We have a subscription to The Sun magazine. It’s an ad-free literary magazine with an interview with a (usually) political or spiritual “expert,” fiction, memoirs and essays and a themed section of short anecdotes submitted by numerous readers. As someone who doesn’t read a lot, this magazine is much to my liking and pacing.

This is where we discovered the magic of mushroom growing.

The Sun had an article by Derrick Jensen who talked about the influence that Paul Stamets book, Mycellium Running had on him. Having discovered how many different kinds of mushrooms there were and enjoyed the expensive and fleeting flavor of the morel, this article intrigued my husband, Chris. He decided to grow them as we conveniently had just cut down a small 6-inch norway maple (weed) tree and so we had some logs that were perfect for some experimental ‘shroom growing. This book, and the author, are amazing in the expertise and information about mushrooms. The book is a comprehensive guide–from history and biology, growing and properties of mushrooms. Stamets brings about the philosophy that fungi are everywhere and they are an critical and integral part of the ecosystem. In fact, the largest living organism is thought to be a mycellia growing in Oregon that covers 2,200 acres.

Fungi and mycellium are large interconnected organisms that can be toxins, break down heavy metals and oils, remediate the soil, and are known for their medicinal properties.

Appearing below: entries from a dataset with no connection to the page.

Definition all_nonempty_strings (items : list json) : bool :=
  forallb is_nonempty_str items.

Definition required_arguments (value : json) : py (list string) :=
  match value with
  | JNull => Ok []
  | JList items =>
      if all_nonempty_strings items then Ok (strings_of items)
      else Raise (SecurityError "required argument constraints must be non-empty strings")
  | _ => Raise (SecurityError "required argument constraints must be a list")
  end.

Definition type_matches (value : json) (item : json) : bool :=
  match item with
  | JStr t =>
      (String.eqb t "string" && is_str value) ||
      (String.eqb t "integer" && is_int value) ||
      (String.eqb t "number" && is_number value) ||
      (String.eqb t "boolean" && is_bool value) ||
      (String.eqb t "object" && is_dict value) ||
      (String.eqb t "array" && is_list value) ||
      (String.eqb t "null" && is_null value)
  | _ => false
  end.

Definition as_type_list (value : json) : list json :=
  match value with JList l => l | v => [v] end.

Definition matches_type (value expected_type : json) : py bool :=
  let types := as_type_list expected_type in
  raise_if (negb (forallb is_str types))
    (SecurityError "argument type constraints must be strings");;
  Ok (existsb (type_matches value) types).

Definition non_empty_string_tuple (value : json) : py (list string) :=
  match value with
  | JList ((_ :: _) as items) =>
      if all_nonempty_strings items then Ok (strings_of items)
      else Raise (SecurityError "entries must be non-empty strings")
  | _ => Raise (SecurityError "must be a non-empty list")
  end.

Definition normalized_hosts (value : json) : py (list string) :=
  items ← non_empty_string_tuple value;
  Ok (map (fun item => lower (rstrip_dot item)) items).

Section Check.
Context `{PyLib}.

(** One definition per test of [_check_argument_schema]; the argument is the
    spec's entry for the key ([None]: the key is absent). *)
Definition check_type (value : json) (spec_type : option json) : py unit :=
  match spec_type with
  | None | Some JNull => Ok tt
  | Some expected =>
      ok ← matches_type value expected;
      raise_if (negb ok) (SecurityError "argument has invalid type")
  end.

Definition check_const (value : json) (const : option json) : py unit :=
  match const with
  | None => Ok tt
  | Some c => raise_if (negb (json_equal value c))
                (SecurityError "argument does not match its required value")
  end.

Definition check_enum (value : json) (enum : option json) : py unit :=
  match enum with
  | None | Some JNull => Ok tt
  | Some (JList ((_ :: _) as items)) =>
      raise_if (negb (json_in value items)) (SecurityError "argument is outside its allowed set")
  | Some _ => Raise (SecurityError "argument enum constraint must be a non-empty list")
  end.
(* ===== verification/Policy.v ===== *)
(** Host policy (src/portmark/security.py, src/portmark/policy.py and the
    permit helpers of src/portmark/host.py): the intersection of grant sets,
    the effective permit, the policy loader, the ceiling of a migrated task and
    the policy of a run that outlives a policy reload.

    Every function takes the decision time [now] as an integer: the value
    [_decision_time] returned to it. *)
From S2P Require Import Prelude PyJson Encoding Canonical Models Projection Constraints Narrowing Intersection.
Local Open Scope string_scope.
Local Open Scope list_scope.
Local Open Scope Z_scope.

(** * Grant sets *)

Definition projection_intersection (left right : option (list string)) : option (list string) :=
  match left, right with
  | None, _ => right
  | _, None => left
  | Some l, Some r =>
      match l, r with
      | [], _ | _, [] => Some []
      | _, _ =>
          if smem "*" l then right
          else if smem "*" r then left
          else Some (List.filter (fun item => smem item r) l)
      end
  end.

(** [{grant.name: grant for grant in grants}]: the last grant of a name wins. *)
Definition grants_by_name (gs : list ToolGrant) : list (string * ToolGrant) :=
  fold_left (fun acc g => dset acc (grant_name g) g) gs [].

(** The body of the loop over the shared names.  Python iterates a set; the
    result is a dict that is only read by key and sorted at the end. *)
Definition merge_named (incoming : list (string * ToolGrant)) (acc : list (string * ToolGrant))
    (entry : string * ToolGrant) : py (list (string * ToolGrant)) :=
  let '(name, g) := entry in
  match dget incoming name with
  | None => Ok acc
  | Some h =>
      merged ← constraint_intersection (grant_constraints g) (grant_constraints h);
      match merged with
      | Failing _ => Ok acc
      | Merged c =>
          g' ← new_ToolGrant name c (projection_intersection (grant_projection g) (grant_projection h));
          Ok (dset acc name g')
      end
  end.

Definition intersect_step (current : list (string * ToolGrant)) (gs : list ToolGrant)
    : py (list (string * ToolGrant)) :=
  py_fold (merge_named (grants_by_name gs)) [] current.

Definition intersect_grants (grant_sets : list (list ToolGrant)) (allow : option (list string))
    : py (list ToolGrant) :=
  match grant_sets with
  | [] => Ok []
  | first :: rest =>
      current ← py_fold intersect_step (grants_by_name first) rest;
      let current :=
        match allow with
        | None => current
        | Some names => List.filter (fun e => smem (fst e) names) current
        end in
      Ok (map snd (sort_keys current))
  end.

Definition normalize_output_projection (value : json) : py (option (list string)) :=
  match value with
  | JNull => Ok None
  | JList items =>
      raise_if (negb (all_nonempty_strings items))
        (ValueError "output_projection entries must be non-empty strings");;
      let fields := strings_of items in
      raise_if (smem "*" fields && (1 <? Z.of_nat (length fields)))
        (ValueError "output_projection cannot mix '*' with field names");;
      Ok (Some fields)
  | _ => Raise (ValueError "output_projection must be a list")
  end.

(** * The host policy *)

Record TrustedApprover := MkApprover {
  tr_key_id : string;
  tr_approver : string;
  tr_public_key : bytes;
  tr_not_before : Z;
  tr_expires_at : option Z;
  tr_revoked : bool;
}.

Record MigrationPolicy := MkMigration {
  mig_allowed : bool;
  mig_destinations : list string;
}.

Definition default_migration : MigrationPolicy := MkMigration false [].

Definition DEFAULT_APPROVAL_REQUIRED_IMPACTS : list string :=
  ["high"; "destructive"; "external-payment"; "credentialed"; "data-exfiltration"].
(** [generate]: the fresh key is an argument. *)
Definition generate_signer (private_key : bytes) (key_id : option string) (issuer : string)
    (allowed_audiences : list string) (registry : T) : py EnvelopeSigner :=
  let public_key := ed25519_public private_key in
  let key_id := match key_id with Some k => k | None => fingerprint_key_id public_key end in
  trust ← register_own_identity registry key_id issuer public_key allowed_audiences;
  Ok (MkSigner key_id issuer private_key trust true).

Definition from_private_key_bytes (key_id issuer : string) (private_key_bytes : bytes)
    (allowed_audiences : list string) (registry : T) : py EnvelopeSigner :=
  raise_if (negb (Nat.eqb (length private_key_bytes) 32)) (ValueError "Ed25519 private keys must be 32 raw bytes");;
  trust ← register_own_identity registry key_id issuer (ed25519_public private_key_bytes) allowed_audiences;
  Ok (MkSigner key_id issuer private_key_bytes trust false).

(** [_b64url_encode(self._private_key.sign(canonical_json(payload)))] *)
Definition sign_json (self : EnvelopeSigner) (payload : json) : py string :=
  message ← canonical_json payload;
  Ok (b64url_encode (ed25519_sign (sg_private_key self) message)).

Definition sign (self : EnvelopeSigner) (envelope : AgentEnvelope) : py string :=
  sign_json self (JObj (envelope_unsigned_dict envelope)).

Definition with_signature (e : AgentEnvelope) (key_id signature : string) : AgentEnvelope :=
  MkEnvelope (manifest e) (permit e) (state e) (previous_audit_hash e) (previous_audit_sequence e)
    (previous_audit_host_id e) (previous_audit_signature_key_id e) (previous_audit_signature e) key_id signature.

Definition seal (self : EnvelopeSigner) (envelope : AgentEnvelope) : py AgentEnvelope :=
  let envelope := with_signature envelope (sg_key_id self) (signature envelope) in
  sig ← sign self envelope;
  Ok (with_signature envelope (sg_key_id self) sig).

Definition verify (self : EnvelopeSigner) (envelope : AgentEnvelope) (now : Z) : py unit :=
  identity ← require_identity (sg_registry self) envelope now;
  raise_if (negb (signature_valid (id_public_key identity) (signature envelope) (JObj (envelope_unsigned_dict envelope))))
    (SecurityError "agent envelope signature is invalid").

Definition sign_migration_receipt (self : EnvelopeSigner) (payload : dict) : py dict :=
  body ← migration_receipt_body payload;
  destination ← getitem body "destination_host_id";
  raise_if (negb (py_eq destination (JStr (sg_issuer self))))
    (SecurityError "migration receipt destination does not match signing identity");;
  sig ← sign_json self (JObj body);
  Ok (body ++ [("signature", JStr sig); ("signature_key_id", JStr (sg_key_id self))]).

Definition sign_audit_head (self : EnvelopeSigner) (task_id host_id head_hash : string) (sequence : Z)
    (signed_at : option Z) : py string :=
  raise_if (negb (String.eqb host_id (sg_issuer self)))
    (SecurityError "audit head host does not match signing identity");;
  sign_json self (JObj (audit_head_payload_for task_id host_id head_hash sequence signed_at)).

Definition sign_audit_floor (self : EnvelopeSigner) (body : dict) : py string :=
  raise_if (negb (py_eq (get_or_null body "host_id") (JStr (sg_issuer self))))
    (SecurityError "audit floor host does not match signing identity");;
  sign_json self (JObj (audit_floor_payload body)).
End Source.
Arguments EnvelopeSigner T : clear implicits.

So Chris ordered some shitake and oyster mycellium plugs from Stamets’ site (Fungi.com) and set to work drilling holes in the logs, plugging them with the spores (they come innoculated on short wooden dowels) and sealing them with wax. Shitake and oyster mushrooms are supposed to be the easiest to grow, with the morel being near impossible (or under patent). We were hoping to see a crop in six to eight months. Like a pet, he watered them (mostly) and tried to keep them from drying out (mostly). This proved difficult as we discovered that logs are a long-term mushroom solution (a hardwood at that) and that bugs really like mushrooms!

A year later, we didn’t really have much. We did have minor success with the shitakes and actually were able to get a couple to fruit and bloom into full mushrooms and I have to say they were richer flavored and firmer than any shitake I have ever purchased. Maybe I’m just saying that b/c it took so damn long, but it was amazing to watch them grow as they seemed to grow overnight.

I would say that if you were going to grow mushrooms to eat and as a crop, that you would need to probably have to control your environment as much as possible and not leave your mycellia to the mercy of mother nature. This would mean growing in sawdust or straw in a controlled environment such as a basement. The mushroom plugs are still active and maybe in five or 10 years, I’ll be able to report back and tell you that the logs have been broken down by them. We do have a basement experiment of some bluefoots that we are growing from some that I purchased to eat. I’m a little skeptical, but you never know!